WHAT YOU NEED TO DO:
Every line below between the line holding "- Range: nsd/range.c." and the line holding "the class [TclEncoding].", inclusive, should be repeated exactly, and all other lines omitted.

(Stored data entries)
# # #

(* ===== verification/Prelude.v ===== *)
(** * The NaviServer core: a verification library

    NaviServer is a multi-protocol web server in C: a core (nsd/) that accepts
    connections, parses requests, dispatches them to Tcl or C procedures and writes
    responses, on top of a thread library (nsthread/).  This library models the path of a
    request through the core, from the bytes of a connection to the file or procedure it
    is mapped to and the bytes that are sent back, and the data structures and string
    routines that all parts share, and proves what makes them correct.  Sockets, threads,
    Tcl and the C library appear as arguments or are written out.

    ** The parts and how they interact

    - nsd/driver.c reads requests: [SockRead] receives bytes and [SockParse] takes lines
      off the buffer, with the request line and the header fields of nsd/request.c, the
      chunks of a body, and [RequestFree] between two requests of a connection;
    - nsd/request.c takes a request target apart with nsd/url.c, nsd/urlencode.c and
      nsd/pathname.c, and nsd/url2file.c maps the URL to a file below the page root of
      the virtual host; nsd/urlspace.c finds what is registered for a URL;
    - nsd/queue.c hands requests to the connection threads of a pool and runs them there: the filters of nsd/filter.c, the
      authorization of nsd/auth.c, the procedure of nsd/op.c, traces and cleanups;
    - nsd/form.c parses a query string with the decoder of urlencode.c into a set of
      nsd/set.c, the ordered multi-map that also holds header fields;
    - nsd/range.c selects the parts of a file, and nsd/sock.c, nsd/sockfile.c and
      nsd/connio.c send buffers and parts of files; nsd/httptime.c has the dates;
    - nsd/connio.c and nsd/return.c write the header of a response and its body, in one
      piece or in chunks; nsd/cookies.c sets and finds the cookies in header fields;
    - nsd/cache.c is the size-limited cache of files, pages and Tcl values;
    - nsd/sockaddr.c decides which addresses are trusted;
    - nsd/index.c and nsd/dlist.c are containers, nsd/str.c and nsd/dstring.c the string
      routines, nsd/uuencode.c the base64 codec;
    - nsd/sched.c runs procedures at times of nsthread/time.c from a heap of events;
    - nsd/tcljson.c parses and prints JSON for Tcl, nsd/tclcbor.c decodes CBOR;
    - nsd/adpparse.c and adpeval.c parse and run pages with embedded Tcl;
    - nsd/quotehtml.c quotes text for HTML pages, decodes entities and takes pages apart;
    - nsdb/dbinit.c has the pools of database handles that requests use;
    - nsthread/cslock.c, sema.c and rwlock.c are the locks all threads use.

    ** The files

    - Prelude: machine integers, C arrays as lists of cells, the monad [outcome] of code
      that can fault ([Fault]: undefined behaviour) or stop the server ([Fatal]), bytes,
      characters, the tactics [zcases] and [lens], the rewrite database [lens].
    - Time: nsthread/time.c.  [Ns_Time] is the struct, [tval] the microseconds it stands
      for.  Differences and increments are exact on normal times, with one wrong carry
      in [Ns_DiffTime] described exactly; [Ns_RelativeTime] undoes [Ns_AbsoluteTime].
    - HttpTime: nsd/httptime.c.  Dates from 1970 to 9999 are parsed back to the second
      they were printed from; parsing never leaves the string.
    - SendVec: vectors of buffers and of file ranges (nsd/sock.c, nsd/sockfile.c,
      nsd/connio.c).  For all partial writes exactly the bytes of the vectors are sent;
      beyond UIO_MAXIOV buffers the code overruns its window.
    - Cache, CacheLru: nsd/cache.c.  Entries in memory with their links, both tables, the
      size, transactions and waiting.  Refinement of a map with an order of use, the
      invariant of the lists and of the size, bounded size, values freed once.
    - Index: nsd/index.c.  Operations on the element array, against the classes
      [CmpOrder] and [KeyOrder] of comparison functions and [Bsearch] of the C library's
      [bsearch], which the repository's own [NsBsearch] is shown to implement.
      Refinement of a bag; soundness and completeness of the finds.
    - DList: nsd/dlist.c.  Static and heap cells, the capacity policy, the calls of the
      free procedure as a log.  Refinement of a plain list that owns its elements or
      not; two operations that break the list or free twice.
    - Base64: nsd/uuencode.c.  Round trip; the interleavings of concurrent encoders, which
      share a static pointer, as a step relation: safe for one alphabet, not for two.
    - Utf8: the UTF-8 part of nsd/str.c.  [Ns_Valid_UTF8] decides well-formed UTF-8, and
      the word-wise [Ns_Is7bit] equals the byte-wise test.
    - JsonScan, JsonParse: the scanners of nsd/tcljson.c, which work a word at a time, and
      the parser.  JsonGrammar has the grammar of RFC 8259 as relations between texts and
      values (without the unpaired surrogates that its ABNF allows in escapes), the Tcl
      values and limits, and shows that the parser ends; JsonComplete
      that every such text is accepted with its value, JsonSound that what is accepted is
      such a text, up to four bytes that the word-wise test takes for white space.
    - JsonEmit: the printer of nsd/tcljson.c, for Tcl's conversions as the class
      [TclValues].  What was parsed is printed and parsed back; printing stays in bounds.
    - JsonSet: JSON into a set under key paths, equal to flattening the triples; key paths
      and JSON pointers are taken apart into the names they are made of.
    - Str: trimming, search, number parsing and the host header check of nsd/str.c, and
      [Ns_DStringAppendEscaped] of nsd/dstring.c.
    - AcceptEncoding: the Accept-Encoding part of nsd/request.c, on IEEE doubles.  The
      choice is that of a rule on thousandths.
    - Range: nsd/range.c.  Parsing and merging of ranges stays within its arrays and
      covers exactly the requested bytes; with SendVec, from the header field to the socket,
      the reply has these bytes and the length that is announced.
    - Chunked: Content-Length, Transfer-Encoding and [ChunkedDecode] of nsd/driver.c.  The
      decoder works in place, piece by piece; it gives what decoding the whole body at
      once gives, and inverts the encoding.
    - Sockaddr: masks and CIDR strings of nsd/sockaddr.c.  Matching is equality of the
      first bits.
    - UrlTables, UrlEncode: nsd/urlencode.c.  The tables as data; Tcl's character sets as
      the class [TclEncoding].  The pre-sized buffer is filled exactly, decoding inverts
      encoding for all schemes, decoding is total, encoded text is in the right alphabet.
    - NsSet: nsd/set.c.  All strings of a set are in one [Tcl_DString] that may move;
      fields hold addresses.  The class [TclDString] has the buffer operations,
      [TclDStringLaws] what Tcl documents of them.  Refinement of a list of tuples;
      copy, move, merge and truncation; three defects.
    - Header: [Ns_ParseHeader] of nsd/request.c on these sets, refining a list of fields,
      and the check for repeated fields of nsd/driver.c.
    - Path: nsd/pathname.c, the target part of nsd/request.c and the default mapping of
      nsd/url2file.c, without a procedure of the application for the root or the file.  A
      path is a list of names; normalisation is a walk through them, virtual hosts
      stay below their directory; and a target that gets out through a backslash.
    - Url: nsd/url.c and [Ns_HttpParseHost2] of nsd/tclhttp.c.  Absolute URLs are parsed
      to the parts they are printed from; references are resolved.
    - ReqLine: [Ns_ParseRequest] of nsd/request.c.  Every line, with a target of any form, is
      parsed or refused without a fault, and with Path the files of accepted requests without a
      backslash are below the page root; which lines of the origin form are accepted; the
      asterisk form never is.  [RequestParser] is what reading needs of it.
    - SockRead: [EndOfHeader], [SockParse], [SockRead], [RequestFree] of nsd/driver.c and
      [CheckKeep] of nsd/connio.c, for any [RequestParser].
    - Pipeline: reading does not depend on the pieces in which bytes arrive.
    - Requests: messages with Content-Length or without a body, sent one behind the other, are
      read as these messages, up to one behind which the connection is not kept; the framing
      of accepted requests is unambiguous; an empty chunked body is left over.
    - ConnState: the states of a connection as an inductive relation; all are well-formed.
    - Form: [ParseQuery] of nsd/form.c, proved against the theorems of UrlEncode and
      NsSet: a query made of encoded pairs parses into exactly these pairs.
    - Sched: nsd/sched.c.  The heap as an array of addresses of events, the table of ids,
      the operations and the rounds of the scheduler thread; [Calendar] has the C
      library's date functions.  A round runs exactly the due events in time order;
      queuing keeps the heap; and three defects of cancelling, pausing and resuming.
    - UrlSpace, UrlSpaceMap, UrlSpaceGet: nsd/urlspace.c.  A junction with its channels,
      tries and nodes in memory.  Refinement of a table from filters and paths to data;
      searches find the longest path among what matches; two defects.
    - Dispatch: nsd/filter.c, nsd/auth.c, nsd/op.c and [ConnRun] of nsd/queue.c, on a
      connection whose callbacks are the class [Connection], with a log of what is called.
      Nothing runs before it is authorized, cleanups always run; two defects.
    - Procs: the proxy procedures of nsd/op.c with their reference counts, as steps of any
      threads.  Counts are the numbers of references; each is deleted once.
    - Cbor: nsd/tclcbor.c, the encodings of byte strings of nsd/tclobjv.c and
      nsd/tclmisc.c.  The decoder accepts exactly the encodings of items, by a grammar of
      RFC 8949 (integers, strings, arrays, maps, booleans, null and undefined, of definite
      length; tags, floats and the rest are refused), and ends.  Byte strings are encoded in a
      scratch space, behind which base64 writes from 93 bytes on.
    - Locks: nsthread/cslock.c, sema.c and rwlock.c (the lock for platforms without one, not the
      one that wraps that of POSIX), as steps of any threads on condition variables that may wake without a signal: exclusion, counters,
      and no waiting thread is left behind.
    - Output: nsd/connio.c and nsd/return.c.  A streamed response is its header and what was
      written, in chunks that Chunked decodes to it, as it is, or skipped; a kept connection has a framed response; values of
      fields do not split the header; when the array of vectors is too small.
    - Cookies: nsd/cookies.c, on UrlEncode and the output headers of Output.  Cookies that
      are set come back with their values; searching ends on every request.
    - DbPool: the handles of nsdb/dbinit.c, with the condition variables of Locks, as steps
      of any threads.  Handles are with one thread or free, turns are not lost without
      timeouts; two defects.
    - ConnQueue: [NsQueueConn] and [NsConnThread] of nsd/queue.c as steps of any drivers and
      threads.  A connection is in one place, and none is lost without timeouts; two
      races that lose or delay a request.
    - Adp: nsd/adpparse.c, [AdpExec] of nsd/adpeval.c and [NsAdpAppend] of nsd/adpcmds.c; Tcl's
      list elements, lower case and evaluation are parameters.  AdpSafe: the parser ends
      inside of the page, except for one ending of a page, and its blocks fit the text.
      AdpPage: pages made of texts, scripts and tags, by a grammar of items, are parsed to the
      blocks of these items, and running them, one by one or as a single script, is running
      the items; two defects of attributes.
    - HtmlEntities: the tables of entities of nsd/quotehtml.c.  Html: quoting, decoding of
      entities and stripping of tags.  Quoting is undone and leaves no markup, the index of
      the tables finds what a search of all finds, both loops end within the string, and a
      page is stripped to its texts, where a tag ends at its first ">".  HtmlParse: ns_parsehtml.  The elements are the page, and
      tags are parsed to the name and attributes they are printed from.

    ** Conventions

    Functions keep their C names; loops are named after the function ([bin_loop],
    [parse_loop]).  [NULL] results are [None]; an access outside of an array, of a stale
    address or of an indeterminate value is [Fault] (or an outer [None] where a file says
    so), so that "the result is [Ret _]" is memory safety.  Integers that can wrap or be
    cut ([size_t], [unsigned char], the cast to [int]) do so explicitly.  A
    lock-protected operation is one step.

    ** Fuel

    Loops that are not structural take fuel: the length of the input for scans and for
    the loops over ranges, words and chunks (each round consumes a byte), the number of
    cells for binary searches (the interval shrinks), the heap's size for [swim] and
    [sink] (the position is halved or doubled), the number of queued events for a round
    of the scheduler, of entries for pruning and flushing a cache and of tries for
    truncating a junction (each round takes one off), one more than the unread bytes for
    [header_loop] (each round takes a line), the length for [sendfile_loop], 3 n + 3 for
    the JSON parser on n bytes (at most three calls for a byte), twice the nesting of a
    value and one more for printing it, 2 n + 1 for the CBOR decoder on n bytes (a call
    and a round of a loop for a byte), the length of a field for cookies and one more than
    the number of fields for deleting them, 2 n + 2 rounds for a page of n bytes (each moves
    on or starts inline code), n + 1 for its tags and attributes, the length of the string
    for the loops on HTML (one more for quoting and unquoting, which also look at its end), and
    2 n + 1 for [serve] on n bytes (each round receives a byte or takes over what was
    left).  That this is enough is part of the theorems, which state results and not
    only what holds of a result.

    ** What is not modelled

    Poll loops, accepting and closing of sockets, spool files, spooler and writer threads
    and virtual servers of nsd/driver.c, limits and shutdown of thread pools (nsd/queue.c), threads, mutexes and
    condition variables (nsthread/, which wrap those of the platform), TLS, QUIC and
    cryptography, database drivers, most Tcl commands (nsd/tcl*.c), caches and includes of ADP pages, logging, configuration, and
    the loadable modules: they are input and output, calls of libraries that are not part
    of the repository, or glue around the parts above.  Logging inside of modelled
    functions has no effect on their state.  Of the modelled files, what is left are the
    updates of triples and the schemas of nsd/tcljson.c, multipart forms of nsd/form.c,
    compressed output and files as the source of a response in nsd/connio.c, and the
    reference counts of the procedures in the URL space (nsd/op.c). *)

From stdpp Require Export base numbers list sorting strings gmap fin_maps.
From Stdlib Require Export ZArith Lia Sorted.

# # #

SOLVED EXERCISE:
    - Range: nsd/range.c.  Parsing and merging of ranges stays within its arrays and
      covers exactly the requested bytes; with SendVec, from the header field to the socket,
      the reply has these bytes and the length that is announced.
    - Chunked: Content-Length, Transfer-Encoding and [ChunkedDecode] of nsd/driver.c.  The
      decoder works in place, piece by piece; it gives what decoding the whole body at
      once gives, and inverts the encoding.
    - Sockaddr: masks and CIDR strings of nsd/sockaddr.c.  Matching is equality of the
      first bits.
    - UrlTables, UrlEncode: nsd/urlencode.c.  The tables as data; Tcl's character sets as
      the class [TclEncoding].  The pre-sized buffer is filled exactly, decoding inverts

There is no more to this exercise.